The Power of Habit

I remember my goal when I got into reading books was mainly to read things that would incite positive change within my life. I haven’t completely achieved that, which is unfortunate, but The Power of Habit is an attempt to start moving more in that direction. The book, unsurprisingly, details the power of habits to change individuals, organizations, and society as a whole. I’ll admit that the book’s range to talk about the impact that habits have on a larger scale was eye-opening and really interesting to read about.

At an individual scale, a habit consists of three components: the cue, action, and reward. Habits are reinforced by these events happening again and again. Changing them requires mindfully isolating what each of these factors are and experimenting to check how to impactfully change the action while still getting the relevant reward. Doing this at a larger scale requires large amounts of willpower, as anyone who’s tried to stop a bad habit can attest to. This is a key reason why many people who primarily focus on changing a single “keystone” habit often have the willpower to change a lot more about their life moving forward. Willpower is a muscle that’s necessary to work out. Simple ways to “work out” this muscle include a mental videotape of an event that you want to happen, writing down a list of goal (with specificity!), and focusing on small wins.

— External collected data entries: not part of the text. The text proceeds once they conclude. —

Lemma registry_undiscovered s :
  registry s → ¬ (∃ t, registered s t) → registry (undiscovered s (task_store s)).
Proof.
  intros Hr Hno. split; simpl; try done; try apply NoDup_nil_2; try (by intros ?%elem_of_nil).
  - intros c. rewrite lookup_empty, elem_of_nil. by split; [|intros [? [=]]].
  - intros t r Ht. destruct (reg_task _ Hr t r Ht) as [Htn [?|(x & i & Hx & _)]];
      (split; [done|]); [by left|]. exfalso. apply Hno. exists t, r. split; [done|].
    intros Hnull. rewrite Hnull in Hx. apply (reg_null _ Hr), (reg_objects _ Hr). eauto.
Qed.

Lemma shutdown_run s w :
  registry s →
  ∃ s' w', shutdown s w = Some (s', w') ∧ registry s' ∧ task_store s' = task_store s
    ∧ ((∃ t, registered s t) → s' = s ∧ w' = w)
    ∧ (¬ (∃ t, registered s t) → s' = undiscovered s (task_store s)).
Proof.
  intros Hr. unfold shutdown. destruct (initialised s) eqn:Hon; cbn [negb].
  2: { exists s, w. split_and!; try done. intros _. by apply registry_off. }
  destruct (idle_contexts_run s (contexts s) Hr) as (b & -> & Hb); [done|].
  rewrite (all_idle_unregistered s Hr) in Hb. cbn [mbind option_bind]. destruct b; cbn [negb].
  - destruct (releaseContexts_run (context_store s) (contexts s) w) as (store & w' & -> & Hlook);
      [apply Hr..|by apply (all_idle_unregistered s Hr); exact (proj1 Hb eq_refl)|]. cbn [mbind option_bind].
    assert (store = ∅) as ->.
    { apply map_empty. intros c. rewrite Hlook. case_decide as Hc; [done|].
      destruct (context_store s !! c) eqn:Hx; [|done]. exfalso. apply Hc, (reg_objects _ Hr). eauto. }
    eexists _, w'. split; [done|]. split_and!; [|done| |done].
    + apply (registry_undiscovered s); [done|exact (proj1 Hb eq_refl)].
    + intros Hreg. by destruct (proj1 Hb eq_refl).
  - exists s, w. split_and!; try done. intros Hno. by apply (proj2 Hb) in Hno.
Qed.

(** *** The current task and the GPUs of a node *)

Lemma makeTaskCurrent_run s t r w :
  registry s → task_store s !! t = Some r →
  makeTaskCurrent t s w = Some
    (if decide (ctx r = nullptr) then (false, w)
     else let '(status, w') := cudaSetDevice (task_gpuId r) w in (cuda_ok status, w')).
Proof.
  intros Hr Ht. unfold makeTaskCurrent. rewrite Ht. cbn [mbind option_bind].
  case_decide as Hctx.
  { rewrite Hctx. cbn [mbind option_bind]. by destruct (initialised s). }
  destruct (registered_slot s t r Hr Ht Hctx) as (Hon & x & i & Hx & _ & _ & Hg & Hpos).
  rewrite (proj2 (N.eqb_neq _ _) Hctx), Hx, Hon. simpl.
  rewrite (proj2 (Z.ltb_ge _ _) Hpos), Hg, Z.eqb_refl. simpl. by destruct (cudaSetDevice _ _).
Qed.

(** The GPUs and their nodes, in order. *)
Definition placed s (gpuId node : Z) : Prop :=
  ∃ c x, c ∈ contexts s ∧ context_store s !! c = Some x ∧ context_gpuId x = gpuId
    ∧ context_numaNode x = node.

Organizational practices can often reinforce and push constituent individuals forward. An example mentioned in the book is Alcoa, an aluminum production company whose CEO made it a fundamental mission to focus on worker safety. Changing the “keystone” habit of strong safety practices changed the fundamental nature of the hierarchy and created a more worker-focused environment. These later had rippling positive effects elsewhere. I understand this is an exaggerated example (of sorts), but I wonder what an easy way to apply this to school clubs would be. The level of change described in the book seems too good to be true.

The issue is that mismanaged organizations often reinforce negative habits until members make bad decisions to avoid the consequences of making good choices. This is something that’s super bad, and the best way to avoid it is to have an open community with very little perceived hierarchy. Easier said than done, of course.

The Power of Habit addresses a few different situations where our higher faculties shut down and initiate habits of actions we may not necessarily like. It’s important to be aware of these, since changing them can often have positive consequences on us, our community, and ultimately the world.